Credit is very important
Apartment real estate agents are not concerned with you credit score. They simply want proof of income and sometimes just a bank statement of this will do. They are much more flexible to different kinds of people with varying financial circumstances. However when it comes to buying your own condo, the checks regarding this issue do come into play. Your credit score has to be above a certain level which the condo owner will determine themselves. They will choose what kind of level they are comfortable with and have you provide them with a credit score report. If you are unable to provide them this, they may not want to sell you the property. So make sure you are prepared to show them your credit score if they ask.
They want to know you’re serious
Every country has it’s own way of doing things regarding the buying and selling or property. Some cultures rely on the importance of the contract while others need you to show them you are serious before anything can go any further. Take for example this real estate website where it shows you the process of buying a condo in the great city-state of Singapore. You will need to give the developer, landlord or real estate agent an unsigned cheque. This is to firstly show you have the money and secondly to make a serious showing of your interest. The property market in Singapore is so competitive, that they would like anyone who is interested to make the first move in this way. After this is done, you will be called for a viewing which you can use to determine if the condo is to your liking.
Playing the waiting game
Some condos will need you to wait until they are built. The condo market is so hot right now, that property developers are selling condos even before they have been completed. This is a two way street as more and more buyers want to have their properties all but signed and sealed ready for them to take ownership and move in. However, if you are one of the people who have bought a condo that is yet to be completed, you will need to wait until it is ready. If you are paying in cash then this will need to be done via your accountant and bank. This could take a long time as such a large movement of money in the real world, i.e. cash will be fraught with obvious dangers. However if you are wiring the money to the seller, this can be done within a week or so.
Receive the notice
Once the condo is ready for you to move in and the contract comes into effect, you and your solicitor will get an electronic or written notice.

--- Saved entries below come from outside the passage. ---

(** Tables other than these two. *)
Definition frame_of (rows : list OrderInfoDO.t) (logs : list OrderStatusLogDO.t) (d : order_db) : Prop :=
  orderinfo d = rows /\ order_status_logs d = logs.

Definition untouched {A} (m : M order_db A) : Prop :=
  forall rows logs, keeps (frame_of rows logs) m.

Lemma untouched_Ret {A} (m : M order_db A) s a s' :
  untouched m -> m s = (Ret a, s') ->
  orderinfo (e_db s') = orderinfo (e_db s) /\ order_status_logs (e_db s') = order_status_logs (e_db s).
Proof. intros Hm H. by apply (Hm _ _ _ _ _ H). Qed.

Ltac untouched_go :=
  intros rows logs; keeps_go;
  try (apply keeps_stmt; let d := fresh in intros d [? ?]; unfold frame_of; repeat case_match; simpl; done).

Lemma untouched_CreateRefundRequest now r : untouched (orders.CreateRefundRequest now r).
Proof. unfold orders.CreateRefundRequest, dberr, insert_row. untouched_go. Qed.

Lemma untouched_DeleteByGoodsIDs u ids : untouched (shopCarts.DeleteByGoodsIDs u ids).
Proof. unfold shopCarts.DeleteByGoodsIDs, update_where. untouched_go. Qed.

Lemma untouched_RestoreCheckedItems u items : untouched (shopCarts.RestoreCheckedItems u items).
Proof. unfold shopCarts.RestoreCheckedItems, shopCarts.restore_item, dberr, update_where, insert_row. untouched_go. Qed.

(** ** Status updates *)

Lemma check_update_inl now existing order order' :
  check_update now existing order = inl order' ->
  canTransitionOrderStatus (OrderInfoDO.Status existing) (OrderInfoDO.Status (Info order)) = true /\
  OrderInfoDO.ID (Info order') = OrderInfoDO.ID (Info order) /\
  OrderInfoDO.OrderSn (Info order') = OrderInfoDO.OrderSn (Info order) /\
  OrderInfoDO.Status (Info order') = OrderInfoDO.Status (Info order).
Proof.
  unfold check_update. destruct (canTransitionOrderStatus _ _); [|done]. simpl.
  destruct (seq _ OrderStatusTradeSuccess && _); [done|]. destruct (seq _ OrderStatusRefundPending && _); [done|].
  destruct (seq _ OrderStatusRefundPending && _); [done|]. intros [= <-].
  destruct (seq _ OrderStatusTradeSuccess); [|done]. simpl. by destruct (OrderInfoDO.PayTime (Info order)).
Qed.

Lemma valid_trim st : isValidOrderStatus st = true -> TrimSpace st = st.
Proof. revert st. apply (valid_cases (fun st => TrimSpace st = st)). repeat constructor; vm_compute; reflexivity. Qed.

Lemma valid_nonempty st : isValidOrderStatus st = true -> st <> "".
Proof. revert st. apply (valid_cases (fun st => st <> "")). by repeat constructor. Qed.

Lemma transition_legal from to :
  isValidOrderStatus from = true -> isValidOrderStatus to = true ->
  canTransitionOrderStatus from to = true -> from <> to -> legal from to = true.
Proof.
  intros Hf Ht Hc Hne. rewrite can_transition_edges in Hc by done. apply bool_decide_eq_true in Hc.
  apply bool_decide_eq_true. tauto.
Qed.

Lemma find_sn d sn r : find (sn_is sn) (orderinfo d) = Some r ->
  r ∈ orderinfo d /\ olive r = true /\ OrderInfoDO.OrderSn r = sn.
Proof.
  intros [Hin Hs]%find_some. apply sn_is_true in Hs. by rewrite list_elem_of_In.
Qed.

(** The number names one live row. *)
Lemma sn_is_unique d sn r r' :
  hist_ok d -> find (sn_is sn) (orderinfo d) = Some r -> r' ∈ orderinfo d -> sn_is sn r' = true <-> r' = r.
Proof.
  intros Hd (Hr & L & E)%find_sn Hr'. rewrite sn_is_true. split; [|by intros ->].
  intros [L' E']. eapply sn_unique; try done. congruence.
Qed.

(** The entries [Update] writes for a change of status, and their replay. *)
Definition update_entry (id : Z) (existing : OrderInfoDO.t) (order : OrderDTO) : list OrderStatusLogDO.t :=
  if negb (tseq (OrderInfoDO.Status existing) (OrderInfoDO.Status (Info order)))
  then [OrderStatusLogDO.mk id (OrderInfoDO.ID existing) (OrderInfoDO.OrderSn existing)
          (OrderInfoDO.Status existing) (OrderInfoDO.Status (Info order))
          (OrderStatusLogDO.Reason (buildStatusLog existing order))
          (OrderStatusLogDO.Source (buildStatusLog existing order))
          (OrderStatusLogDO.Operator (buildStatusLog existing order))]
  else [].

Lemma update_entry_replay id existing order :
  isValidOrderStatus (OrderInfoDO.Status existing) = true ->
  isValidOrderStatus (OrderInfoDO.Status (Info order)) = true ->
  canTransitionOrderStatus (OrderInfoDO.Status existing) (OrderInfoDO.Status (Info order)) = true ->
  replay (OrderInfoDO.Status existing) (update_entry id existing order) = Some (OrderInfoDO.Status (Info order)).
Proof.
  intros He Ho Hc. unfold update_entry, tseq, seq. rewrite !valid_trim by done.
  destruct (decide (OrderInfoDO.Status existing = OrderInfoDO.Status (Info order))) as [E|E].
  - rewrite bool_decide_eq_true_2 by done. simpl. by rewrite E.
  - rewrite bool_decide_eq_false_2 by done. simpl. rewrite bool_decide_eq_true_2 by done.
    by rewrite transition_legal.
Qed.

(** The tables [Update] leaves: the row of the number rewritten, and one entry per
    change of status. *)
Lemma Update_Ret now dto s u s' :
  Update now (Some dto) s = (Ret u, s') ->
  exists r order id,
    let st := TrimSpace (OrderInfoDO.Status (Info dto)) in
    let target := norm_update (Info order) in
    find (sn_is (TrimSpace (OrderInfoDO.OrderSn (Info dto)))) (orderinfo (e_db s)) = Some r /\
    isValidOrderStatus st = true /\ canTransitionOrderStatus (OrderInfoDO.Status r) st = true /\
    OrderInfoDO.ID (Info order) = OrderInfoDO.ID (Info dto) /\
    OrderInfoDO.OrderSn (Info order) = TrimSpace (OrderInfoDO.OrderSn (Info dto)) /\
    OrderInfoDO.Status (Info order) = st /\
    orderinfo (e_db s') = (fun x => if orders.update_target target x then orders.apply_update target x else x)
      <$> orderinfo (e_db s) /\
    order_status_logs (e_db s') = order_status_logs (e_db s) ++
      update_entry id (OrderInfoDO.set_goods (orders.goods_of (ordergoods (e_db s)) (OrderInfoDO.ID r)) r) order.
Proof.
  intros H. unfold Update in H. cbv zeta in H.
  apply bind_Ret in H as (? & ? & [_ ->]%fail_if_Ret & H).
  apply bind_Ret in H as (? & ? & [Hv ->]%fail_if_Ret & H). apply negb_false_iff in Hv. simpl in Hv.
  apply bind_Ret in H as (ex & s0 & (r & Hr & -> & Hdb)%Get_Ret & H). simpl in Hr. rewrite TrimSpace_idem in Hr.
  destruct (check_update _ _ _) as [order|] eqn:Hc; [|done].
  apply check_update_inl in Hc as (Hcan & Hid & Hsn & Hst). simpl in Hcan, Hid, Hsn, Hst.
  apply manual_txn_Ret in H as (s1 & s2 & Hdb1 & H & Hdb2); [|done].
  apply bind_Ret in H as (? & s3 & H1%orders_Update_Ret & H).
  apply bind_Ret in H as (? & s4 & H2 & H3).
  assert (orderinfo (e_db s2) = orderinfo (e_db s4) /\ order_status_logs (e_db s2) = order_status_logs (e_db s4))
    as [E1 E2].
  { destruct (seq _ OrderStatusRefundPending); [|unfold ret in H3; by simplify_eq].
    eapply untouched_Ret in H3; [done|apply untouched_CreateRefundRequest]. }
  rewrite Hdb1, Hdb in H1. rewrite Hdb2, E1, E2.
  assert (exists id, orderinfo (e_db s4) = orderinfo (e_db s3) /\
    order_status_logs (e_db s4) = order_status_logs (e_db s3) ++
      update_entry id (OrderInfoDO.set_goods (orders.goods_of (ordergoods (e_db s)) (OrderInfoDO.ID r)) r) order)
    as (id & F1 & F2).
  { unfold update_entry. simpl. destruct (negb _).
    - apply wrap_err_Ret, log_Create_Ret in H2 as [id ->]. exists id. done.
    - unfold ret in H2. simplify_eq. exists 0. by rewrite app_nil_r. }
  exists r, order, id. rewrite F1, F2, H1. done.
Qed.

(** A change that carries no id, or the id of the order its number names. *)
Definition own_id (id : Z) (sn : string) (d : order_db) : Prop :=
  id <= 0 \/ forall o, o ∈ orderinfo d -> sn_is (TrimSpace sn) o = true -> OrderInfoDO.ID o = id.
Lemma own_target (order : OrderInfoDO.t) d r x :
  hist_ok d -> own_id (OrderInfoDO.ID order) (OrderInfoDO.OrderSn order) d ->
  find (sn_is (TrimSpace (OrderInfoDO.OrderSn order))) (orderinfo d) = Some r -> x ∈ orderinfo d ->
  orders.update_target (norm_update order) x = true <-> x = r.
Proof.
  intros Hd Hid Hr Hx. rewrite <- (sn_is_unique _ _ r x Hd Hr Hx).
  destruct (Z.ltb_spec 0 (OrderInfoDO.ID order)) as [Hpos|Hle].
  - destruct Hid as [|Hid]; [lia|]. destruct (find_sn _ _ _ Hr) as (Hin & L & Hsn).
    assert (OrderInfoDO.ID r = OrderInfoDO.ID order) as Er by (apply Hid; [done|]; by apply find_some in Hr as [_ ?]).
    unfold orders.update_target. simpl. rewrite (proj2 (Z.ltb_lt _ _) Hpos). rewrite (sn_is_unique _ _ r x Hd Hr Hx).
    split; [|intros ->; unfold olive in L; by rewrite L, Er, Z.eqb_refl].
    intros [_ E%Z.eqb_eq]%andb_true_iff. by apply (NoDup_fmap_eq OrderInfoDO.ID _ _ _ (h_ids _ Hd)); [..|congruence].
  - unfold orders.update_target, sn_is. simpl. rewrite (proj2 (Z.ltb_ge _ _)) by lia. done.
Qed.

Lemma Update_hist now dto s u s' :
  Update now (Some dto) s = (Ret u, s') -> own_id (OrderInfoDO.ID (Info dto)) (OrderInfoDO.OrderSn (Info dto)) (e_db s) ->
  hist_ok (e_db s) -> hist_ok (e_db s').
Proof.
  intros (r & order & id & Hr & Hv & Hcan & Eid & Esn & Est & E1 & E2)%Update_Ret Hid Hd.
  destruct (find_sn _ _ _ Hr) as (Hin & L & Hsn).
  assert (isValidOrderStatus (OrderInfoDO.Status r) = true) as Hvr.
  { pose proof (h_status _ Hd) as Hs. rewrite Forall_forall in Hs. by apply Hs. }
  eapply (hist_move (e_db s) (e_db s') r _ _ _ Hd Hin L); [| | | | |exact E1|exact E2].
  - intros x Hx. apply (own_target _ (e_db s)); [done| |by rewrite Esn, TrimSpace_idem|done].
    rewrite Eid, Esn. unfold own_id. by rewrite TrimSpace_idem.
  - intros x. done.
  - simpl. by rewrite Est, TrimSpace_idem.
  - unfold update_entry. case_match; repeat constructor.
  - simpl. rewrite Est, TrimSpace_idem. rewrite <- Est. apply (update_entry_replay id
      (OrderInfoDO.set_goods (orders.goods_of (ordergoods (e_db s)) (OrderInfoDO.ID r)) r) order); simpl; by rewrite ?Est.
Qed.
Lemma Update_keeps now dto : OrderInfoDO.ID (Info dto) <= 0 -> keeps hist_ok (Update now (Some dto)).
Proof. intros Hid s u s' H Hd. eapply Update_hist; [exact H|by left|done]. Qed.

(** ** Creation *)

Definition line_row (order : Z) (g : OrderGoods.t) (gid : Z) : OrderGoods.t :=
  OrderGoods.mk gid false order (OrderGoods.Goods g) (OrderGoods.GoodsName g) (OrderGoods.GoodsImage g)
    (OrderGoods.GoodsPriceFen g) (OrderGoods.Nums g).

Definition next_order_id (d : order_db) : Z := 1 + fold_right Z.max 0 (OrderInfoDO.ID <$> orderinfo d).
Definition next_goods_id (d : order_db) : Z := 1 + fold_right Z.max 0 (OrderGoods.ID <$> ordergoods d).
(** C22: a claimed refund is held by one worker.  After a claim returned a job, and as
    long as nobody completes that job and no claim comes later than its own lock timeout
    after this one, no claim returns the job again: whatever other calls run in between,
    whichever statements fail, and whatever limits the claims have.  (The lock is not a
    fence: a worker whose lock has expired can still complete its job.) *)
Theorem claims_exclusive d now limit max timeout faults js s' j later now' limit' max' timeout' faults' js' s2 j' :
  oreachable d -> payments.ClaimRefundJobs now limit max timeout (Env d faults) = (Ret js, s') -> j ∈ js ->
  Forall (fun c => leaves_held now (RefundJob.OutboxID j) c.1) later ->
  payments.ClaimRefundJobs now' limit' max' timeout' (Env (run_ocalls later (e_db s')) faults') = (Ret js', s2) ->
  now' - payments.claim_timeout timeout' <= now -> j' ∈ js' ->
  RefundJob.OutboxID j <> RefundJob.OutboxID j'.
Proof.
  intros Hd%oreachable_outbox H Hj Hl H' Ht Hj' E.
  pose proof (outbox_ClaimRefundJobs now limit max timeout (Env d faults) Hd) as [Hd' _]. rewrite H in Hd'. cbn [snd] in Hd'.
  apply ClaimRefundJobs_Ret in H as (s0 & s1 & E0 & E1 & H). rewrite E1 in *.
  assert (RefundJob.OutboxID j ∈ RefundJob.OutboxID <$> js) as Hin by (by apply list_elem_of_fmap_2).
  rewrite (map_claim_jobs _ _ _ _ _ H) in Hin. apply list_elem_of_fmap in Hin as (y & Ey & Hy).
  assert (exists o, o ∈ order_refund_outbox (e_db s1) /\ ID o = ID y) as (o & Ho & Eo).
  { apply claim_found in Hy as [Hin _]. pose proof (map_claim_ids _ _ _ _ _ H) as Ei.
    assert (ID y ∈ ID <$> order_refund_outbox (e_db s1)) as (o & ? & ?)%list_elem_of_fmap; [|by exists o].
    rewrite Ei. apply list_elem_of_fmap_2. by rewrite E0. }
  destruct (proj2 (map_claim_held _ _ _ _ _ H) y Hy o Ho Eo) as [Hst Hlock].
  assert (o ∈ order_refund_outbox (run_ocalls later (e_db s1))) as Hkept.
  { apply (run_ocalls_untouched o now); [done|done| |done|done]. by rewrite Eo, <- Ey. }
  destruct (claim_jobs _ _ _ _ _ _ _ _ H' Hj') as (z & Hz & Ez & Hc). cbn [e_db] in Hz.
  assert (z = o) as ->.
  { apply (NoDup_fmap_eq ID (order_refund_outbox (run_ocalls later (e_db s1)))); [|done|done|congruence].
    apply ob_ids. by apply run_ocalls_outbox. }
  by rewrite (held_not_claimable now now') in Hc.
Qed.

(** Between the two claims another worker claims and another job is completed. *)
Lemma claims_exclusive_witness :
  exists js, payments.ClaimRefundJobs 400 0 0 0 (Env demo_od3 []) = (Ret js, Env demo_rf1 []) /\ js <> [] /\
    let d' := run_ocalls [(OClaimRefunds 450 1 0 0, []); (OCompleteRefund 460 7 true "" "" "" "" 0, [])] demo_rf1 in
    forall j j' js' s2, payments.ClaimRefundJobs 500 0 0 0 (Env d' []) = (Ret js', s2) -> j ∈ js -> j' ∈ js' ->
      RefundJob.OutboxID j <> RefundJob.OutboxID j'.
Proof.
  destruct (payments.ClaimRefundJobs 400 0 0 0 (Env demo_od3 [])) as [[js|e|p] s'] eqn:E; [|by vm_compute in E..].
  assert (js <> [] /\ (forall j, j ∈ js -> RefundJob.OutboxID j = 1) /\ s' = Env demo_rf1 []) as (Hne & Hid & ->).
  { vm_compute in E. injection E as <- <-. split; [discriminate|]. split; [|vm_compute; reflexivity].
    intros j ->%list_elem_of_singleton. reflexivity. }
  exists js. split; [reflexivity|]. split; [exact Hne|]. intros d' j j' js' s2 H2 Hj Hj'.
  apply (claims_exclusive demo_od3 400 0 0 0 [] js (Env demo_rf1 []) j
    [(OClaimRefunds 450 1 0 0, []); (OCompleteRefund 460 7 true "" "" "" "" 0, [])] 500 0 0 0 [] js' s2);
    [exact demo_oreach3|exact E|exact Hj| |exact H2|vm_compute; discriminate|exact Hj'].
  rewrite (Hid j Hj). repeat constructor; vm_compute; discriminate.
Defined.

(** ** Retries *)

(** A failed attempt is retried after two to the number of attempts seconds, at
    least one and at most 1024 seconds later and never sooner for a later attempt,
    and is given up exactly when the attempts have reached their limit, which is
    never less than one. *)
Theorem refund_backoff attempts maxAttempts now :
  0 <= attempts ->
  match payments.refundFailureDecision attempts maxAttempts now with
  | None => payments.claim_attempts maxAttempts <= attempts
  | Some at_ =>
      attempts < payments.claim_attempts maxAttempts /\ now + Second <= at_ <= now + 1024 * Second /\
      (attempts <= 10 -> at_ = now + 2 ^ attempts * Second) /\
      forall at', payments.refundFailureDecision (attempts + 1) maxAttempts now = Some at' -> at_ <= at'
  end /\ 0 < payments.claim_attempts maxAttempts.
Proof.
  intros Ha. split; [|unfold payments.claim_attempts; case_match; blia].
  unfold payments.refundFailureDecision. cbv zeta.
  assert (forall a b, 0 <= a <= b -> Z.shiftl 1 (Z.min a 10) <= Z.shiftl 1 (Z.min b 10)) as Hmono.
  { intros a b H. rewrite !Z.shiftl_1_l. apply Z.pow_le_mono_r; lia. }
  destruct (Z.leb_spec (payments.claim_attempts maxAttempts) attempts); [done|]. unfold Second.
  pose proof (Hmono 0 attempts ltac:(lia)) as H0.
  pose proof (Hmono attempts (attempts + 1) ltac:(lia)) as H1.
  assert (Z.shiftl 1 (Z.min attempts 10) <= 1024) as H2.
  { rewrite Z.shiftl_1_l. change 1024 with (2 ^ 10). apply Z.pow_le_mono_r; lia. }
  change (Z.shiftl 1 (Z.min 0 10)) with 1 in H0. split; [done|]. split; [lia|]. split.
  - intros Hle. rewrite Z.min_l, Z.shiftl_1_l by lia. done.
  - intros at'. case_match; [done|]. intros [= <-]. lia.
Qed.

Upon receiving this, you will need to come and collect the keys to the property, in person. Remember to bring your ID with you so proper verification can be made. The real estate agent might want to take some evidence that they have given you the keys in the way of a signed form. Once this is done, everything is set and you can move in as and when you wish.
There are always going to be financial and legal hurdles to jump over when it comes to buying property. Buying a condo is no different to buying a house. You will be dealing with a sole owner who may need you to give them an unsigned cheque with the amount asked for before they take your intentions seriously.